As of Friday, Feb. 13, donations surpassed $25,800.
Charette said he didn’t even know about the fundraiser until he was told it already had $1,100 in it.
“I was pretty moved by just that small amount of money,” he said. “It’s incredibly, incredibly heartwarming. For a split second things seem so bleak, but to know that we mean a lot to the community is reassuring. It just means the world to all three of us.”
Warner believes the momentum of support from the neighborhood changed everything.
“It’s almost like they got energized by the community support, and now their goal is to just open as fast as they can again,” he said.
More than a haircut
For Warner, Matt’s isn’t just a barbershop. It’s a place where friendship and connection are found, where jokes and the latest gossip are traded just as easily as cutting shears.
“It’s not just a customer-owner relationship. You really get to know each other,” he said.

More than just a watering hole for friends to gather, the barbershop has also become something of a haven for Warner and others in the neighborhood. “It makes you feel very safe,” Warner said.
Charette has long described the shop the same way.
“I’m eternally grateful.

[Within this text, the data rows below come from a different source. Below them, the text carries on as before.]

(* ===== verification/RateLimiter.v ===== *)
(** * Rate limiter (backend/app/infrastructure/patterns/rate_limiter.py)

    A token bucket per key: in Redis through a script, and in process memory
    when Redis fails.  Amounts and instants are rationals; the memory path
    reads a clock in seconds, the Redis path passes the script an instant in
    milliseconds. *)

From S2P Require Import Prelude Redis.

Record RateLimitConfig := {
  max_requests : Q;
  window_seconds : Q;
  burst_multiplier : Q;
  key_prefix : string;
}.

Definition default_rate_config : RateLimitConfig :=
  {| max_requests := 100; window_seconds := 60; burst_multiplier := 3 # 2; key_prefix := "neryva:rl:" |}.

Record _Bucket := { tokens : Q; last_refill : Q }.

Inductive rate_exc := RateLimitExceeded (key : string) (limit : Q) (reset_at : Q).

Section limiter.
(** The hash of a bucket, whose two fields are always written together. *)
Context {St : Type} `{RedisKV St _Bucket}.
Context (cfg : RateLimitConfig).

(** [_TOKEN_BUCKET_LUA] *)
Definition bucket_script (now : Z) (key : string) (max window cost now_arg : Q) (s : St) :
    (bool * Q) * St :=
  let t :=
    match redis_get now key s with
    | Some b =>
        if (window <=?q now_arg - last_refill b)%Q then max
        else Qminb max (tokens b + (now_arg - last_refill b) * (max / window))%Q
    | None => max
    end in
  let ok := cost <=?q t in
  let t := if ok then (t - cost)%Q else t in
  let ttl := Qfloor (window * 1000) in
  ((ok, t), redis_pexpire now key ttl (redis_set now key {| tokens := t; last_refill := now_arg |} None s)).

(** The limiter: the connection if one was configured, whether its script was
    registered at startup, the in-process buckets and the degraded flag. *)
Record RateLimiter := {
  rl_conn : option (redis St);
  buckets : gmap string _Bucket;
  degraded : bool;
}.

Definition rl_set_degraded (b : bool) (l : RateLimiter) : RateLimiter :=
  {| rl_conn := rl_conn l; buckets := buckets l; degraded := b |}.

Definition rl_run {A} (f : St -> A * St) : io RateLimiter redis_exc A := fun l =>
  match rl_conn l with
  | None => (Raise RedisError, l)
  | Some c =>
      let '(o, c) := redis_call f c in
      (o, {| rl_conn := Some c; buckets := buckets l; degraded := degraded l |})
  end.

(** The two clocks: [now] is the server's instant in milliseconds, equal to
    [time.time() * 1000] of the caller; [mono] is [time.monotonic()]. *)
Record instant := { now_ms : Z; mono : Q }.

Definition rl_key (key : string) : string := key_prefix cfg +:+ key.

(** [_try_redis_reconnect] *)
Definition _try_redis_reconnect {E} : io RateLimiter E unit :=
  l ← get_st;
  if negb (degraded l) then mret tt
  else try_catch (_ ← rl_run (fun s => (tt, s)); modify (rl_set_degraded false)) (fun _ => mret tt).

Definition _redis_acquire (t : instant) (key : string) (cost : Q) : io RateLimiter redis_exc bool :=
  r ← rl_run (bucket_script (now_ms t) (rl_key key) (max_requests cfg) (window_seconds cfg) cost
                (inject_Z (now_ms t)));
  mret (fst r).

(** The bucket after its refill, and the answer, of [_memory_acquire]. *)
Definition bucket_take (b : _Bucket) (now cost : Q) : bool * _Bucket :=
  let refill := ((now - last_refill b) * (max_requests cfg / window_seconds cfg))%Q in
  let t := Qminb (tokens b + refill) (max_requests cfg * burst_multiplier cfg) in
  if cost <=?q t then (true, {| tokens := t - cost; last_refill := now |})
  else (false, {| tokens := t; last_refill := now |}).

Definition full_bucket (now : Q) : _Bucket := {| tokens := max_requests cfg; last_refill := now |}.

Definition _memory_acquire {E} (t : instant) (key : string) (cost : Q) : io RateLimiter E bool := fun l =>
  let b := default (full_bucket (mono t)) (buckets l !! key) in
  let '(ok, b) := bucket_take b (mono t) cost in
  (Ret ok, {| rl_conn := rl_conn l; buckets := <[key := b]> (buckets l); degraded := degraded l |}).

(** [RateLimiter.acquire] *)
Definition acquire {E} (t : instant) (key : string) (cost : Q) : io RateLimiter E bool :=
  l ← get_st;
  match rl_conn l with
  | None => _memory_acquire t key cost
  | Some _ =>
      _ ← _try_redis_reconnect;
      try_catch (_redis_acquire t key cost)
        (fun _ => _ ← modify (rl_set_degraded true); _memory_acquire t key cost)
  end.

Definition acquire_or_raise (t : instant) (key : string) (cost : Q) : io RateLimiter rate_exc unit :=
  allowed ← acquire t key cost;
  if (allowed : bool) then mret tt
  else throw (RateLimitExceeded key (max_requests cfg) (mono t + window_seconds cfg)).

Definition acquire_multi_or_raise (t : instant) (keys : list string) (cost : Q) :
    io RateLimiter rate_exc unit :=
  for_each (fun key => acquire_or_raise t key cost) keys.

Definition get_remaining {E} (t : instant) (key : string) : io RateLimiter E Q :=
  let memory := (l ← get_st;
                 mret (default (max_requests cfg) (tokens <$> buckets l !! key))) in
  l ← get_st;
  match rl_conn l with
  | None => memory
  | Some _ =>
      try_catch
        (b ← rl_run (fun s => (redis_get (now_ms t) (rl_key key) s, s));
         mret (match b with
               | None => max_requests cfg
               | Some b =>
                   if (window_seconds cfg * 1000 <=?q inject_Z (now_ms t) - last_refill b)%Q
                   then max_requests cfg
                   else Qmaxb 0 (Qminb (max_requests cfg) (tokens b))
               end))
        (fun _ : redis_exc => memory)
  end.

(** [RateLimiter.reset] *)
Definition rl_reset {E} (key : string) : io RateLimiter E unit :=
  l ← get_st;
  _ ← match rl_conn l with
      | None => mret tt
      | Some _ => try_catch (rl_run (fun s => (tt, redis_del (rl_key key) s))) (fun _ => mret tt)
      end;
  modify (fun l => {| rl_conn := rl_conn l; buckets := delete key (buckets l); degraded := degraded l |}).

(** ** Lemmas *)

Definition rate : Q := (max_requests cfg / window_seconds cfg)%Q.
Definition capacity : Q := (max_requests cfg * burst_multiplier cfg)%Q.

(** The answers to a sequence of requests (instant, cost) on one bucket. *)
Fixpoint take_all (b : _Bucket) (reqs : list (Q * Q)) : list bool * _Bucket :=
  match reqs with
  | [] => ([], b)
  | (now, cost) :: reqs =>
      let '(ok, b) := bucket_take b now cost in
      let '(oks, b) := take_all b reqs in
      (ok :: oks, b)
  end.

(** The cost that was let through. *)
Fixpoint granted (oks : list bool) (reqs : list (Q * Q)) : Q :=
  match oks, reqs with
  | ok :: oks, (_, cost) :: reqs => ((if ok then cost else 0) + granted oks reqs)%Q
  | _, _ => 0%Q
  end.

(** The instants do not decrease from [t0] on. *)
Fixpoint in_order (t0 : Q) (reqs : list (Q * Q)) : Prop :=
  match reqs with
  | [] => True
  | (now, _) :: reqs => (t0 <= now)%Q /\ in_order now reqs
  end.

Definition last_instant (t0 : Q) (reqs : list (Q * Q)) : Q := List.last (map fst reqs) t0.

Lemma last_instant_cons t0 now cost reqs :
  last_instant t0 ((now, cost) :: reqs) = last_instant now reqs.
Proof. unfold last_instant. simpl map. apply last_cons_default. Qed.

Lemma in_order_last t0 reqs : in_order t0 reqs -> (t0 <= last_instant t0 reqs)%Q.
Proof.
  revert t0. induction reqs as [|[now cost] reqs IH]; intros t0 Ho; [unfold last_instant; simpl; lra|].
  destruct Ho as [Ht Ho]. rewrite last_instant_cons. specialize (IH now Ho). lra.
Qed.

Context (Hmax : (0 < max_requests cfg)%Q) (Hwin : (0 < window_seconds cfg)%Q).

Lemma rate_pos : (0 < rate)%Q.
Proof. unfold rate. apply Qlt_shift_div_l; lra. Qed.

(** One request: what is granted is paid by the bucket and its refill. *)
Lemma bucket_take_spec b now cost :
  (0 <= cost)%Q -> (last_refill b <= now)%Q ->
  let '(ok, b') := bucket_take b now cost in
  ((if ok then cost else 0) + tokens b' <= tokens b + rate * (now - last_refill b))%Q /\
  last_refill b' = now /\
  ((0 <= tokens b)%Q -> (0 <= capacity)%Q -> (0 <= tokens b' <= capacity)%Q) /\
  (ok = false -> (tokens b' < cost)%Q).
Proof.
  intros Hc Ht. unfold bucket_take. fold rate. fold capacity.
  pose proof rate_pos as Hr.
  destruct (Qminb_spec (tokens b + (now - last_refill b) * rate) capacity) as [H1 H2].
  assert (0 <= (now - last_refill b) * rate)%Q as Hpos by (apply Qmult_le_0_compat; lra).
  set (t := Qminb _ _) in *.
  assert ((0 <= tokens b)%Q -> (0 <= capacity)%Q -> (0 <= t)%Q) as Ht0.
  { intros. unfold t. apply Qminb_glb; lra. }
  destruct (cost <=?q t) eqn:E; q_prop; simpl; (split; [lra|]); (split; [done|]); (split; [|done || (intros _; lra)]);
    intros; specialize (Ht0 ltac:(done) ltac:(done)); lra.
Qed.

Lemma take_all_spec b reqs :
  Forall (fun r => 0 <= r.2)%Q reqs -> in_order (last_refill b) reqs ->
  (0 <= tokens b)%Q -> (0 <= capacity)%Q ->
  let '(oks, b') := take_all b reqs in
  (granted oks reqs + tokens b' <=
     tokens b + rate * (last_instant (last_refill b) reqs - last_refill b))%Q /\ (0 <= tokens b')%Q.
Proof.
  intros Hcost. revert b. induction Hcost as [|[now cost] reqs Hc _ IH]; intros b Ho Htok Hcap.
  { unfold last_instant. simpl. split; lra. }
  destruct Ho as [Ht Ho]. cbn [take_all]. simpl in Hc.
  pose proof (bucket_take_spec b now cost Hc Ht) as H1. destruct (bucket_take b now cost) as [ok b1].
  destruct H1 as (H1 & Hl1 & Hb1 & _). specialize (Hb1 Htok Hcap).
  rewrite <- Hl1 in Ho. specialize (IH b1 Ho ltac:(lra) Hcap).
  destruct (take_all b1 reqs) as [oks b2]. destruct IH as [IH Hb2]. split; [|done].
  rewrite last_instant_cons. cbn [granted]. rewrite Hl1 in IH.
  set (T := last_instant now reqs) in *. pose proof rate_pos.
  assert (rate * (T - last_refill b) == rate * (now - last_refill b) + rate * (T - now))%Q as -> by ring.
  lra.
Qed.

(** ** Properties *)

(** the in-process bucket enforces the rate: whatever requests are made
    on a key, at whatever instants, what is let through since the bucket was
    created is at most its initial allowance plus the configured rate times
    the elapsed time, and a refusal means that the bucket held less than the
    cost. *)
Theorem memory_bucket_rate t0 reqs :
  Forall (fun r => 0 <= r.2)%Q reqs -> in_order t0 reqs -> (0 <= burst_multiplier cfg)%Q ->
  let '(oks, b) := take_all (full_bucket t0) reqs in
  (granted oks reqs <= max_requests cfg +
     max_requests cfg / window_seconds cfg * (last_instant t0 reqs - t0))%Q /\
  forall now cost, (last_refill b <= now)%Q -> (0 <= cost)%Q ->
    (bucket_take b now cost).1 = false ->
    (tokens (bucket_take b now cost).2 < cost)%Q.
Proof.
  intros Hc Ho Hb.
  assert (0 <= capacity)%Q as Hcap by (apply Qmult_le_0_compat; lra).
  pose proof (take_all_spec (full_bucket t0) reqs Hc Ho ltac:(simpl; lra) Hcap) as Hs.
  destruct (take_all (full_bucket t0) reqs) as [oks b]. simpl in Hs. destruct Hs as [Hs Hb'].
  split; [fold rate; lra|]. intros now cost Hnow Hcost Hno.
  pose proof (bucket_take_spec b now cost Hcost Hnow) as Ht.
  destruct (bucket_take b now cost) as [ok b2]. destruct Ht as (_ & _ & _ & Hlt). by apply Hlt.
Qed.

(** losing Redis never blocks a request nor goes unnoticed: [acquire]
    never raises; when its script cannot be run it answers from the
    in-process bucket and leaves the limiter degraded; when the script ran,
    its answer is returned. *)
Theorem acquire_degrades t key cost l :
  exists ok l', @acquire rate_exc t key cost l = (Ret ok, l') /\
    match rl_conn l with
    | None => (Ret (E:=rate_exc) ok, l') = _memory_acquire t key cost l
    | Some _ =>
        (exists l1, _redis_acquire t key cost l1 = (Ret ok, l')) \/
        (degraded l' = true /\ ok = (bucket_take (default (full_bucket (mono t)) (buckets l !! key)) (mono t) cost).1)
    end.
Proof.
  unfold acquire. unfold mbind at 1, io_bind at 1, get_st at 1.
  destruct (rl_conn l) as [c|] eqn:Ec.
  2: { unfold _memory_acquire. destruct (bucket_take _ _ _) as [ok b]. eauto. }
  assert (exists l1, @_try_redis_reconnect rate_exc l = (Ret tt, l1) /\ buckets l1 = buckets l)
    as (l1 & Hl1 & Hb1).
  { unfold _try_redis_reconnect, mbind, io_bind, get_st. destruct (negb _); [by exists l|].
    unfold try_catch, rl_run. rewrite Ec. destruct (redis_call _ c) as [[[]|] c']; by eexists. }
  unfold mbind at 1, io_bind at 1. rewrite Hl1. unfold try_catch.
  destruct (_redis_acquire t key cost l1) as [[ok|e] l2] eqn:Er.
  - exists ok, l2. split; [done|]. left. eauto.
  - assert (buckets l2 = buckets l1) as Hb2.
    { revert Er. unfold _redis_acquire, rl_run, mbind, io_bind.
      destruct (rl_conn l1) as [c1|]; [|by intros ?; simplify_eq/=].
      destruct (redis_call _ c1) as [[a|] c']; by intros ?; simplify_eq/=. }
    unfold mbind, io_bind, modify, _memory_acquire. simpl. rewrite Hb2, Hb1.
    destruct (bucket_take _ _ _) as [ok b] eqn:Eb. eexists _, _. split; [done|]. right. done.
Qed.

(** the script refills a bucket completely once its window, a number of
    seconds, has passed in the caller's instants, which are milliseconds: with
    100 requests per 60 s, a client that used its 100 requests is served 100
    more after 60 ms. *)
Theorem redis_bucket_refills_in_ms now key s :
  let spent := bucket_script now key (max_requests cfg) (window_seconds cfg) (max_requests cfg)
                 (inject_Z now) s in
  forall later, (window_seconds cfg <= inject_Z (later - now))%Q -> 
  later < now + Qfloor (window_seconds cfg * 1000) -> now <= later ->
  fst (bucket_script later key (max_requests cfg) (window_seconds cfg) (max_requests cfg)
         (inject_Z later) (snd spent)) = (true, (max_requests cfg - max_requests cfg)%Q).
Proof.
  intros spent later Hw Hl Hle.
  set (ttl := Qfloor (window_seconds cfg * 1000)) in *.
  assert (exists tk, snd spent = redis_pexpire now key ttl
    (redis_set now key {| tokens := tk; last_refill := inject_Z now |} None s)) as [tk ->] by (by eexists).
  unfold bucket_script, redis_get. cbn [fst].
  rewrite look_pexpire by done. rewrite decide_True by done. rewrite look_set by lia.
  rewrite decide_True by done. cbn [unexpired fmap option_fmap option_map fst].
  destruct (Z.ltb_spec later (now + ttl)); [|lia]. cbn [fmap option_fmap option_map fst last_refill].
  assert (window_seconds cfg <=?q inject_Z later - inject_Z now = true) as ->.
  { apply Qle_bool_iff. unfold inject_Z, Qminus, Qplus, Qopp, Qle in *. simpl in *. lia. }
  assert (max_requests cfg <=?q max_requests cfg = true) as -> by (apply Qle_bool_iff; lra). done.
Qed.

End limiter.
Arguments RateLimiter St : clear implicits.

(** ** Witnesses *)

Lemma memory_bucket_rate_witness :
  let reqs := [(0, 100); (1, 2); (30, 50)]%Q in
  (granted (take_all default_rate_config (full_bucket default_rate_config 0) reqs).1 reqs
     <= 100 + 100 / 60 * (30 - 0))%Q.
Proof.
  intros reqs.
  pose proof (memory_bucket_rate default_rate_config ltac:(done) ltac:(done) 0 reqs) as H.
  destruct (take_all default_rate_config (full_bucket default_rate_config 0) reqs) as [oks b].
  destruct H as [H _]; [repeat constructor; done|repeat split; done|done|exact H].
Defined.

Lemma redis_bucket_refills_in_ms_witness :
  fst (bucket_script 60 "k" 100 60 100 60 (snd (bucket_script 0 "k" 100 60 100 0
    (∅ : kv_map _Bucket)))) = (true, (100 - 100)%Q).
Proof.
  apply (redis_bucket_refills_in_ms default_rate_config 0 "k" (∅ : kv_map _Bucket) 60);
    vm_compute; congruence.
Defined.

I’ve always felt that the shop is more than just a place for people to get their hair cut. It’s a community space. It’s a safe space for anyone. It’s been a safe space for the LGBTQ+ community, people of all of all races, colors, creeds. It’s a third space,” he said.
Cleanup and community
Now, as cleanup continues, the goal is simple: “We’re just gonna build it out and put a fresh coat of paint on it and get some new tools and barber chairs and get back to work ASAP.”
A benefit show is scheduled for Feb. 19 at 8 p.m. at O’Brien’s Pub, where Charette’s band will perform alongside other local acts.
For Warner, the moment feels bigger than just one business rebuilding after disaster struck — it feels like neighbors coming together.
“I don’t know all my neighbors in Allston. And I think a lot of people don’t know a lot of their neighbors. I think that post-COVID, we’ve all kind of retreated into our little bubbles … And this is one of those moments where it feels like there’s actually a community.”
As water is pumped out and floors are replaced, what remains intact is something harder to damage: a neighborhood’s sense of itself — and its willingness to show up when one of its own needs help.